Studio album by Go-Kart Mozart
- Released: 20 December 1999
- Genre: Synthpop, novelty rock, glam rock
- Length: 30:31
- Label: West Midlands Records
- Producer: Brian O'Shaughnessy, Brian Pugsley

Go-Kart Mozart chronology
|  | Instant Wigwam and Igloo Mixture (1999) | Tearing Up the Album Chart (2005) |

= Instant Wigwam and Igloo Mixture =

Instant Wigwam and Igloo Mixture is the debut album by the band Go-Kart Mozart. It was released in 1999 on West Midlands Records, a subsidiary of Cherry Red. It was former Felt and Denim frontman Lawrence's first album under the alias Go Kart Mozart. Its cover features a shot of Birmingham's Bull Ring Centre as built in 1964, shortly before it was redeveloped.

The track "Today" is an instrumental cover of the song "Windy", renamed in homage to the Today show hosted by Bill Grundy, which had used it as its theme tune.
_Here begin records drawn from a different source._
(** The signatures of the block verify. *)
Definition block_signed (b : CommittedBlock) : Prop :=
  let p := cb_block b in
  toHex (bp_hash p) <> ""%string /\
  verifyThresholdSig (cb_thresholdSig b) (bp_blockID p)
    (consensusHash blake3 (bp_proposerIndex p) (bp_blockID p) (bp_schainID p)) (getTimeStamp p) =
    Ok tt /\
  (bp_proposerIndex p <> 0 ->
     verifyECDSASig (bp_hash p) (bp_signature p) (bp_proposerNodeID p) (bp_timeStamp p) = Ok tt) /\
  (bp_proposerIndex p <> 0 ->
     verifyDAProofSig (bp_hash p) (cb_daSig b) (bp_blockID p) (bp_timeStamp p) = Ok tt).

(** The checks that follow parsing pass on a signed block. *)
Lemma signed_block_checks b :
  block_signed b -> bp_signature (cb_block b) <> ""%string -> cb_thresholdSig b <> ""%string ->
  let f := fresh_block b in
  (if negb (bp_proposerIndex (cb_block b) =? 0)
   then rnested_all InvalidStateException
          (verifyProposalECDSA verifyECDSASig (cb_block f) (toHex (bp_hash (cb_block b)))
             (bp_signature (cb_block b)))
   else Ok tt) = Ok tt /\
  cb_verifyBlockSig blake3 verifyThresholdSig f = Ok tt /\
  (isLegacy f = false -> cb_verifyDaSig verifyDAProofSig f = Ok tt).
Proof.
  intros (Hhex & Hthr & Hec & Hda) Hs Ht f. split_and!.
  - destruct (Z.eqb_spec (bp_proposerIndex (cb_block b)) 0) as [|Hne]; [done|]. cbn [negb].
    unfold verifyProposalECDSA. cbn [f fresh_block cb_block fresh_proposal bp_proposerIndex bp_hash
      bp_proposerNodeID bp_timeStamp].
    rewrite (proj2 (Z.eqb_neq _ _) Hne), Hec, !bool_decide_eq_true_2 by done. done.
  - unfold cb_verifyBlockSig. cbn [f fresh_block cb_block cb_thresholdSig].
    rewrite bool_decide_eq_true_2 by done. cbn [rcheck mbind res_bind].
    unfold getTimeStamp in *.
    cbn [fresh_proposal bp_proposerIndex bp_blockID bp_schainID bp_timeStamp bp_timeStampMs] in *.
    by rewrite Hthr.
  - intros _. unfold cb_verifyDaSig.
    cbn [f fresh_block cb_block cb_daSig fresh_proposal bp_proposerIndex bp_hash bp_blockID bp_timeStamp].
    destruct (Z.eqb_spec (bp_proposerIndex (cb_block b)) 0) as [|Hne]; [done|]. by apply Hda.
Qed.

Lemma block_roundtrip b :
  block_wf b -> fits (addCommittedFields u256_str (committed_header_of b)) ->
  exists text,
    let bytes := frame text (txs_bytes blake3 (tl_transactions (bp_transactionList (cb_block b))) true) in
    serializeBlock blake3 u256_str json_dump b = Ok bytes /\
    serializedSanityCheck bytes = Ok tt /\
    forall v : bool, (v = true -> block_signed b) -> parseBlock bytes v = Ok (fresh_block b).
Proof.
  intros (Hwf & Htne & Htp & Hdp) Hfits. set (p := cb_block b) in *.
  destruct (header_of_wf p Hwf) as [Hmk Hhw].
  assert (committed_header_wf (committed_header_of b)) as Hchw by done.
  destruct (addCommittedFields_parse _ _ Hchw type_plain) as (j & Hj & Hpl & Hk & Hp); [done|].
  pose proof (Hfits j Hj) as Hmax. pose proof (remake_proposal p Hwf) as Hremake.
  destruct Hwf as (?&?&?&?&?&?& Hms &?& Hl &?& Hs &?& Hlen). pose proof (proj1 Hl) as Hv.
  destruct (read_frame j _ Hpl Hk Hmax Hv Hlen) as (He & Hne & Ht & Hd & Hsan).
  exists (json_dump j). cbv zeta. split_and!; [| done |].
  - unfold serializeBlock, mkCommittedHeader. fold p. rewrite Hmk. cbn [mbind res_bind].
    rewrite bool_decide_eq_true_2 by done. cbn [rcheck mbind res_bind]. by apply serialize_frame.
  - intros v Hver.
    unfold deserializeBlock, parseCommittedHeader. rewrite Hsan. cbn [mbind res_bind]. rewrite He.
    cbn [mbind res_bind]. rewrite bool_decide_eq_true_2 by done. cbn [rcheck mbind res_bind].
    rewrite Ht. cbn [mbind res_bind]. rewrite Hp. cbn [rnested mbind res_bind].
    cbn [committed_header_of ch_header header_of bh_transactionSizes]. fold p. rewrite Hd.
    cbn [rnested_all mbind res_bind header_of committed_header_of ch_header bh_signature].
    unfold getSignature.
    rewrite bool_decide_eq_true_2 by done. cbn [rcheck mbind res_bind].
    unfold makeCommittedBlock. rewrite !bool_decide_eq_true_2 by done. cbn [rcheck mbind res_bind].
    cbn [header_of committed_header_of ch_header bh_signature bh_schainID bh_proposerNodeID bh_blockID bh_proposerIndex bh_stateRoot bh_timeStamp
      bh_timeStampMs bh_blockHash ch_thresholdSig ch_daSig].
    rewrite (wrap_small 32 (bp_timeStampMs p) : _ -> u32 _ = _) by done.
    unfold fresh_list in Hremake. rewrite Hremake. cbn [mbind res_bind rnested_all].
    destruct v; cbn [negb]; [|done].
    destruct (signed_block_checks b (Hver eq_refl) Hs Htne) as (Hc1 & Hc2 & Hc3).
    unfold fresh_block in Hc1, Hc2, Hc3. fold p in Hc1, Hc2, Hc3. cbn [cb_block] in *.
    rewrite Hc1, Hc2. cbn [mbind res_bind rnested_all].
    destruct (isLegacy _); [done|]. by rewrite Hc3.
Qed.
(* ===== verification/Fragments.v ===== *)
(** * Fragments of a proposal

    Model of [BlockProposal::getFragment], [BlockProposalFragment] and
    [BlockProposalFragmentList] ([src/datastructures]): a node that misses the
    winning proposal downloads its serialized form in as many fragments as
    there are other nodes, in any order, and joins them.  The random choice of
    the next fragment is an argument. *)

From stdpp Require Import base tactics gmap list strings sorting.
From Stdlib Require Import ZArith Lia.
From S2P Require Import Prelude Bytes Transactions Blocks.

Record BlockProposalFragment := {
  fr_blockId : Z;
  fr_totalFragments : Z;
  fr_index : Z;
  fr_data : list Z;
  fr_blockSize : Z;
  fr_blockHash : string
}.

Definition mkFragment (blockId totalFragments index : Z) (data : list Z) (blockSize : Z)
    (blockHash : string) : res BlockProposalFragment :=
  rcheck InvalidArgumentException (bool_decide (blockHash <> ""%string)) ;;
  rcheck InvalidArgumentException (0 <? totalFragments) ;;
  rcheck InvalidArgumentException (index <=? totalFragments) ;;
  rcheck InvalidArgumentException (0 <? blockId) ;;
  rcheck InvalidArgumentException (0 <? zlen data) ;;
  rcheck ParsingException (3 <=? zlen data) ;;
  rcheck ParsingException (front_is 60 data) ;;
  rcheck ParsingException (back_is 62 data) ;;
  Ok {| fr_blockId := blockId; fr_totalFragments := totalFragments; fr_index := index;
        fr_data := data; fr_blockSize := blockSize; fr_blockHash := blockHash |}.

(** The fragment of the serialized proposal [sp].  A range that leaves the
    vector is undefined behaviour; here it is an exception. *)
Definition getFragment (blockId : Z) (blockHash : string) (sp : list Z) (totalFragments index : Z) :
    res BlockProposalFragment :=
  rcheck InvalidArgumentException (0 <? totalFragments) ;;
  rcheck InvalidArgumentException (index <=? totalFragments) ;;
  let blockSize := zlen sp in
  let fragmentStandardSize :=
    if blockSize mod totalFragments =? 0 then blockSize / totalFragments
    else blockSize / totalFragments + 1 in
  let startIndex := u64 (fragmentStandardSize * u64 (index - 1)) in
  let len := if index =? totalFragments then blockSize - startIndex else fragmentStandardSize in
  rcheck StdLengthError ((startIndex <=? blockSize) && (startIndex + len <=? blockSize)) ;;
  mkFragment blockId totalFragments index ([60] ++ slice sp startIndex len ++ [62]) blockSize blockHash.

(** ** The list *)
Record FragmentList := {
  fl_fragments : gmap Z (list Z);
  fl_missing : list Z;
  fl_blockSize : Z;
  fl_blockHash : string;
  fl_isSerialized : bool;
  fl_blockID : Z;
  fl_totalFragments : Z
}.

Definition mkFragmentList (blockId totalFragments : Z) : res FragmentList :=
  rcheck InvalidArgumentException (0 <? totalFragments) ;;
  Ok {| fl_fragments := ∅; fl_missing := seqZ 1 totalFragments; fl_blockSize := -1;
        fl_blockHash := ""; fl_isSerialized := false; fl_blockID := blockId;
        fl_totalFragments := totalFragments |}.

(** The walk over the list to a random position. *)
Definition nextIndexToRetrieve (random : Z) : M FragmentList Z :=
  s ← get;
  if bool_decide (fl_missing s = []) then mret 0
  else
    match fl_missing s !! Z.to_nat (random mod zlen (fl_missing s)) with
    | Some element => mret element
    | None => throw InvalidStateException
    end.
Elefant Records released a version in Spain with an exclusive song, "Elephant Trunk," between "Today" and "Wear Your Foghat with Pride."

Professional ratings
Review scores
| Source | Rating |
| AllMusic | Star |
| NME | Star |

==Track listing==
All songs written by Lawrence, except where noted.
1. "Mandrax for Minx Cats"
2. "We're Selfish and Lazy and Greedy"
3. "Here Is a Song"
4. "Sailor Boy"
5. "City Synthesis"
6. "Drinkin' Um Bongo"
7. "Mrs. Back-to-Front and the Bull Ring Thing"
8. "Hip Op"
9. "Plead With the Man"
10. "Wendy James"
11. "Plug-In City"
12. "Depleted Soul"
13. "She Tore It Up and Walked Away"
14. "Today" (Ruthann Friedman)
15. "Wear Your Foghat with Pride"
16. "Fluff on the Mallow"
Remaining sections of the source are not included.